Press: Native American Art : April/May 2017 : Modernist Weavings
Native American Art Magazine
April / May 2017
MODERNIST WEAVINGS
A new exhibition, Navajo Textiles as Modern Art - Then and Now, is ongoing at Nizhoni Ranch Gallery in Sonoita, Arizona. The exhibition - a companion exhibit to the Dazzled eye: Navajo Weavings from the Getzwiller Collection at the Tucson Desert Art Museum in Tucson, Arizona - focuses on the modern aspects of Navajo Weavings, and illustrates the importance of Native American design on the very fabric of American art styles.
Pieces in the gallery show included strong examples of eye dazzler weavings, which emerged during a difficult transition period for the Navajo.
"They were adjusting to their new life on the reservation after a devastating four-year forced confinement by the United States government at Bosque redondo, a desolate area on the Pecos river in eastern New Mexico," the museum catalog states. "During Bosque Redondo, nearly one in four people would die due to malnutrition, exposure or rampant illness. In 1868, they were allowed to return to their ancestral lands in Northeastern Arizona and northwestern New Mexico. However, they were no longer able to provide for themselves without assistance from the US government; Kit Carson had destroyed their crops, poisoned their water holes, stolen their horses, and killed their sheep years earlier in an effort to starve the Navajo into submission."
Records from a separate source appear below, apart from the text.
(** * Runs of pages *)

(** A loop that sets the bits [base + i] for [lo <= i < hi], whatever expression
    [g] the code indexes with. *)
Lemma mark_loop_spec (g : Z -> Z) base lo hi s :
  lo <= hi -> (forall i, lo <= i < hi -> g i = base + i) ->
  0 <= base + lo -> base + hi <= 8 * zlen (bitmap s) ->
  wp (for_range (R := unit) lo hi (fun p => _ ← bitmap_set (g p); mret None))
     (fun _ s' => exists bm, s' = set_bitmap bm s /\ zlen bm = zlen (bitmap s) /\
        forall k, bit bm k = ((base + lo <=? k) && (k <? base + hi)) || page_used s k) s.
Proof.
  intros Hle Hg Hs Hb.
  apply (wp_for_range (fun i s' => exists bm, s' = set_bitmap bm s /\ zlen bm = zlen (bitmap s) /\
     forall k, bit bm k = ((base + lo <=? k) && (k <? base + i)) || page_used s k)).
  - exists (bitmap s). split; [by destruct s|]. split; [done|]. intros k.
    by replace ((base + lo <=? k) && (k <? base + lo)) with false by lia.
  - done.
  - intros i ? Hi (bm & -> & Hl & Hbm). rewrite Hg by done.
    destruct (bitmap_set_run (base + i) (set_bitmap bm s)) as (bm' & E & Hl' & Hbm').
    { simpl. lia. }
    unfold wp. erewrite bind_Some by exact E. exists bm'. split; [done|].
    split; [simpl in Hl'; lia|]. intros k. rewrite Hbm', page_used_set, Hbm.
    destruct (page_used s k); [by rewrite !orb_true_r|]. rewrite !orb_false_r. lia.
  - done.
Qed.

Lemma set_run_spec start n s :
  0 <= start -> 0 <= n -> start + n <= 8 * zlen (bitmap s) -> start + n <= 2 ^ 64 ->
  wp (set_run start n) (fun _ s' => exists bm, s' = set_bitmap bm s /\ zlen bm = zlen (bitmap s) /\
     forall k, bit bm k = ((start <=? k) && (k <? start + n)) || page_used s k) s.
Proof.
  intros Hs Hn Hb H64. unfold set_run. wstep.
  eapply wp_mono; [apply (mark_loop_spec _ start)|].
  - done.
  - intros. apply u64_small. unfold is_u64. lia.
  - lia.
  - done.
  - intros _ s' (bm & -> & Hl & Hbm). wstep. exists bm. by rewrite Z.add_0_r in Hbm.
Qed.

Lemma clear_run_spec start n s :
  0 <= start -> 0 <= n -> start + n <= 8 * zlen (bitmap s) -> start + n <= 2 ^ 64 ->
  wp (clear_run start n) (fun _ s' => exists bm, s' = set_bitmap bm s /\ zlen bm = zlen (bitmap s) /\
     forall k, bit bm k = negb ((start <=? k) && (k <? start + n)) && page_used s k) s.
Proof.
  intros Hs Hn Hb H64. unfold clear_run. wstep.
  apply (wp_for_range (fun i s' => exists bm, s' = set_bitmap bm s /\ zlen bm = zlen (bitmap s) /\
     forall k, bit bm k = negb ((start <=? k) && (k <? start + i)) && page_used s k)).
  - exists (bitmap s). split; [by destruct s|]. split; [done|]. intros k.
    by replace ((start <=? k) && (k <? start + 0)) with false by lia.
  - done.
  - intros i ? Hi (bm & -> & Hl & Hbm). rewrite u64_small by (unfold is_u64; lia).
    destruct (bitmap_clear_run (start + i) (set_bitmap bm s)) as (bm' & E & Hl' & Hbm').
    { simpl. lia. }
    unfold wp. erewrite bind_Some by exact E. exists bm'. split; [done|].
    split; [simpl in Hl'; lia|]. intros k. rewrite Hbm', page_used_set, Hbm.
    destruct (page_used s k); [|by rewrite !andb_false_r]. rewrite !andb_true_r. lia.
  - intros s' (bm & -> & Hl & Hbm). wstep. by exists bm.
Qed.

(** Setting a run of [n] free pages raises the count by [n]. *)
Lemma countb_run f g n start len : 0 <= start -> 0 <= len -> start + len <= Z.of_nat n ->
  (forall k, start <= k < start + len -> f k = false) ->
  (forall k, 0 <= k < Z.of_nat n -> g k = ((start <=? k) && (k <? start + len)) || f k) ->
  countb g n = countb f n + len.
Proof.
  intros Hs Hl. revert len Hl g. refine (natlike_ind _ _ _).
  - intros g Hn Hf Hg. rewrite Z.add_0_r. apply countb_ext. intros j Hj. rewrite Hg by done.
    by replace ((start <=? j) && (j <? start + 0)) with false by lia.
  - intros len Hlen IH g Hn Hf Hg.
    set (h := fun k => ((start <=? k) && (k <? start + len)) || f k).
    rewrite (countb_flip h g n (start + len)).
    + rewrite (IH h); [lia|lia| |done]. intros k Hk. apply Hf. lia.
    + lia.
    + unfold h. rewrite Hf by lia. lia.
    + rewrite Hg, Hf by lia. unfold Z.succ. lia.
    + intros j Hj Hne. rewrite Hg by lia. unfold h, Z.succ. f_equal. lia.
Qed.

(** * Contiguous allocation *)

Definition free_run (s : pmm) (start n : Z) : Prop :=
  0 <= start /\ start + n <= total_pages s /\ forall k, start <= k < start + n -> page_used s k = false.

(** Locals of the search at page [i]: the current run ends at [i], is maximal on
    its left, and no run of [count] pages ends at or before [i]. *)
Record run_inv (s : pmm) (count i : Z) (acc : Z * Z) : Prop := {
  run_bounds : 0 <= acc.2 <= i /\ acc.2 < count;
  run_start_ok : acc.2 <> 0 -> acc.1 = i - acc.2;
  run_free : forall k, i - acc.2 <= k < i -> page_used s k = false;
  run_left : i - acc.2 = 0 \/ page_used s (i - acc.2 - 1) = true;
  run_none : forall start, start + count <= i -> ~ free_run s start count;
}.

Lemma run_inv_used s count i acc : 0 <= i -> page_used s i = true -> run_inv s count i acc ->
  run_inv s count (i + 1) (acc.1, 0).
Proof.
  intros Hi Hu []. split; simpl; try lia.
  - right. by replace (i + 1 - 0 - 1) with i by lia.
  - intros start Hst Hrun. destruct (decide (start + count <= i)) as [|]; [by eapply run_none0|].
    destruct Hrun as (_ & _ & Hf). rewrite Hf in Hu by lia. done.
Qed.

Lemma run_inv_free s count i acc : 0 <= i -> page_used s i = false -> run_inv s count i acc ->
  acc.2 + 1 <> count ->
  run_inv s count (i + 1) (if acc.2 =? 0 then i else acc.1, acc.2 + 1).
Proof.
  intros Hi Hu [Hb Hst Hf Hl Hn] Hc. split; simpl; try lia.
  - intros _. destruct (Z.eqb_spec acc.2 0); [lia|]. rewrite Hst; lia.
  - intros k Hk. destruct (decide (k = i)) as [->|]; [done|]. apply Hf; lia.
  - destruct Hl as [Hl|Hl]; [left; lia|right].
    by replace (i + 1 - (acc.2 + 1) - 1) with (i - acc.2 - 1) by lia.
  - intros start Hs Hrun. destruct (decide (start + count <= i)) as [|]; [by eapply Hn|].
    destruct Hrun as (H0 & _ & Hfr). destruct Hl as [Hl|Hl]; [lia|].
    rewrite Hfr in Hl by lia. done.
Qed.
These hardships greatly affected the navajo people, including their weavings, which fundamentally changed due to limited resources. For instance, yarns were hard to come by. Only two sources were available to weavers: Germantown yarns, and unraveled yarns from American flannel or low-grade cloth called bayeta. These new sources of yarn were often dyed synthetically from commercial dyes and, although they were not natural or traditional, the inspired weavers to create new designs wit the expanding color opportunities. Additionally, the difficulties of the previous years deeply affected many of the weavers who began to push the boundaries outward.
"This sort of thing, how Native American art preceded modern art, is not broadly understood subject no matter what way you look at it, which is why exhibits like this are really important," says Nizhoni Ranch Gallery owner, Steve Getzwiller, who adds that some of the most famous modern artists, including drip painter Jackson Pollock and many prominent Op artists, have cited Native American designs as important influences on their work. "We're trying to make the point that Native American art, particularly Navajo weavings, were very influential on the art world. When I show my collection - and I've been a passionate collector for 45 years - people are always amazed to see the connections to modern art."
Weavings in the gallery show include a twill serape-style blanket from roughly the 1890s. The piece features two distinct rainbow patterns: fields of jagged chevrons sandwiching in a tighter, thinner arrangement of smooth lines. The coarser twill, which was common for saddle blankets at that time, was used here for a wearing blanket, Getzwiller says. "You can see that the design flows really well," he adds. "It makes quite a wonderful statement."
An 1880s four-ply Germantown rug will also be on view. The blanket features a repeating diamond motif, but with halves and quarters of diamonds that don't entirely match up together, creating an optical illusion-like quality to the design and its masterful execution. "It's amazing and I'd never seen anything like it," getzwiller says. "I acquired it 15 years ago from a dealer in Washington. How that optical illusion was created, I couldn't begin to tell you. Only a small handful of weavers could have mastered that."
Similar optical effects can be seen in a Great Star Chant Way Germantown pictorial from the 1880s. A five-pointed star rests in a red field in the center of the blanket, and around it is a diamond pattern that repeats outward in a variety of colors. "It just radiates when you look at it," the gallery owner says. "The way it's made really gives you the feeling of movement."
In a late classic blanket with unique Spider Woman design, an ocean of red is rendered around abstracted lines and a central diamond shape. Getzwiller says that these blankets at that time - roughly the 1880s - were designed to be worn, which meant the central design would have been prominently displayed on the wearer's back. "You can see that really strong with this piece," he says. "Spider Woman was the mythological woman who taught them to weave. A blanket this nice would have likely not been made for trading purposes, but for someone else. It's really stunning."
A later work, from around the 1930s, features the silhouette of a churro sheep's head. the imagery hints at a vital part of Navajo history, when Kit Carson and others tried, and ultimately failed, to exterminate the sheep in a terrible campaign against the Navajo.
The Nizhoni Ranch Gallery exhibition will feature as many as 70 works, many of them historic pieces, but also a number of weavings by contemporary artists such as Selena Yazzie, GH, and Cecelia Nez.
The exhibition at the gallery continues through June 30, and the museum exhibition in Tucson runs through May 28.